** Opening INFORMATION SUPPLIED block **

(* ===== verification/Frame.v ===== *)
(** * Frame identifiers and encoded frames ([src/src/frame.rs])

    A [FrameId] is the [i64] it wraps; the low eight bits travel on the wire
    and the receiver's eight-bit value is expanded against a reference. *)

From S2P Require Import Prelude Time.

Abbreviation FrameId := Z.

Module FrameId.
Definition first : FrameId := 0.
Definition next (self : FrameId) : FrameId := self + 1.
Definition truncate (self : FrameId) : Z := wrap_u8 self.

Definition expand (truncated : Z) (reference : FrameId) : FrameId :=
  let delta := as_i8 (wrap_u8 (truncated - truncate reference)) in
  reference + delta.

Definition expand_lte (truncated : Z) (reference : FrameId) : FrameId :=
  let expanded := expand truncated reference in
  if reference <? expanded then expanded - 256 else expanded.

Definition lower_32 (self : FrameId) : Z := wrap_u32 self.
End FrameId.

Inductive FrameDependency := KeyFrame | Delta.
#[export] Instance FrameDependency_eq_dec : EqDecision FrameDependency.
Proof. solve_decision. Defined.

Record EncodedFrame := MkEncodedFrame {
  dependency : FrameDependency;
  data : bytes;
  media_timestamp : Duration;
  reference_time : Instant;
  duration : option Duration;
}.
#[export] Instance EncodedFrame_eta : Eta EncodedFrame := fun s =>
  MkEncodedFrame (dependency s) (data s) (media_timestamp s) (reference_time s) (duration s).

Module EncodedFrame.
Definition new (dep : FrameDependency) (d : bytes) (ts : Duration) (rt : Instant)
  : EncodedFrame := MkEncodedFrame dep d ts rt None.
Definition with_duration (self : EncodedFrame) (d : Duration) : EncodedFrame :=
  self <| duration := Some d |>.
End EncodedFrame.

(** ** Lemmas *)

Lemma truncate_bound id : is_byte (FrameId.truncate id).
Proof. apply wrap_u8_byte. Qed.

(** [expand] stays within half a byte's span of the reference and keeps the
    wire value. *)
Lemma expand_spec t r :
  is_byte t ->
  -128 <= FrameId.expand t r - r < 128 /\ FrameId.truncate (FrameId.expand t r) = t.
Proof.
  unfold is_byte, FrameId.expand, FrameId.truncate, as_i8. unwrap. cbv zeta.
  intros H. change (2 ^ 8) with 256.
  destruct (Z.ltb_spec ((t - r mod 256) mod 256) 128); zlia.
Qed.

Lemma expand_unique t r id :
  is_byte t -> FrameId.truncate id = t -> -128 <= id - r < 128 -> FrameId.expand t r = id.
Proof.
  intros Ht Hid Hr. destruct (expand_spec t r Ht) as [Hb He].
  rewrite <- He in Hid. revert Hid. unfold FrameId.truncate, wrap_u8.
  change (2 ^ 8) with 256. zlia.
Qed.

Lemma expand_lte_spec t r :
  is_byte t ->
  r - 256 < FrameId.expand_lte t r <= r /\ FrameId.truncate (FrameId.expand_lte t r) = t.
Proof.
  intros Ht. destruct (expand_spec t r Ht) as [Hb He].
  unfold FrameId.expand_lte. cbv zeta.
  destruct (Z.ltb_spec r (FrameId.expand t r)); split; try lia.
  unfold FrameId.truncate, wrap_u8 in *. rewrite <- He at 2.
  change (2 ^ 8) with 256 in *. zlia.
Qed.
#[export] Hint Resolve truncate_bound : cast.

(** A full frame id survives the trip through its eight-bit wire form: a
    NACK id within 128 of the checkpoint is recovered by [expand], and a
    checkpoint id at most 255 behind the newest frame by [expand_lte]. *)
Theorem frame_id_wire_roundtrip id r :
  (-128 <= id - r < 128 -> FrameId.expand (FrameId.truncate id) r = id) /\
  (r - 256 < id <= r -> FrameId.expand_lte (FrameId.truncate id) r = id).
Proof.
  split; intros H.
  - by apply expand_unique; auto with cast.
  - destruct (expand_lte_spec (FrameId.truncate id) r ltac:(auto with cast)) as [Hb He].
    set (e := FrameId.expand_lte _ _) in *. clearbody e.
    revert He. unfold FrameId.truncate, wrap_u8. change (2 ^ 8) with 256. zlia.
Qed.

Lemma frame_id_wire_roundtrip_witness :
  FrameId.expand (FrameId.truncate 300) 290 = 300 /\ FrameId.expand_lte (FrameId.truncate 300) 310 = 300.
Proof.
  split; [apply (proj1 (frame_id_wire_roundtrip 300 290)); lia|
          apply (proj2 (frame_id_wire_roundtrip 300 310)); lia].
Defined.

** Closing INFORMATION SUPPLIED block **

WHAT TO DO
The lines to return are those in the records above that hold the word "cast".

WRITTEN ANSWER
#[export] Hint Resolve truncate_bound : cast.
  - by apply expand_unique; auto with cast.
  - destruct (expand_lte_spec (FrameId.truncate id) r ltac:(auto with cast)) as [Hb He].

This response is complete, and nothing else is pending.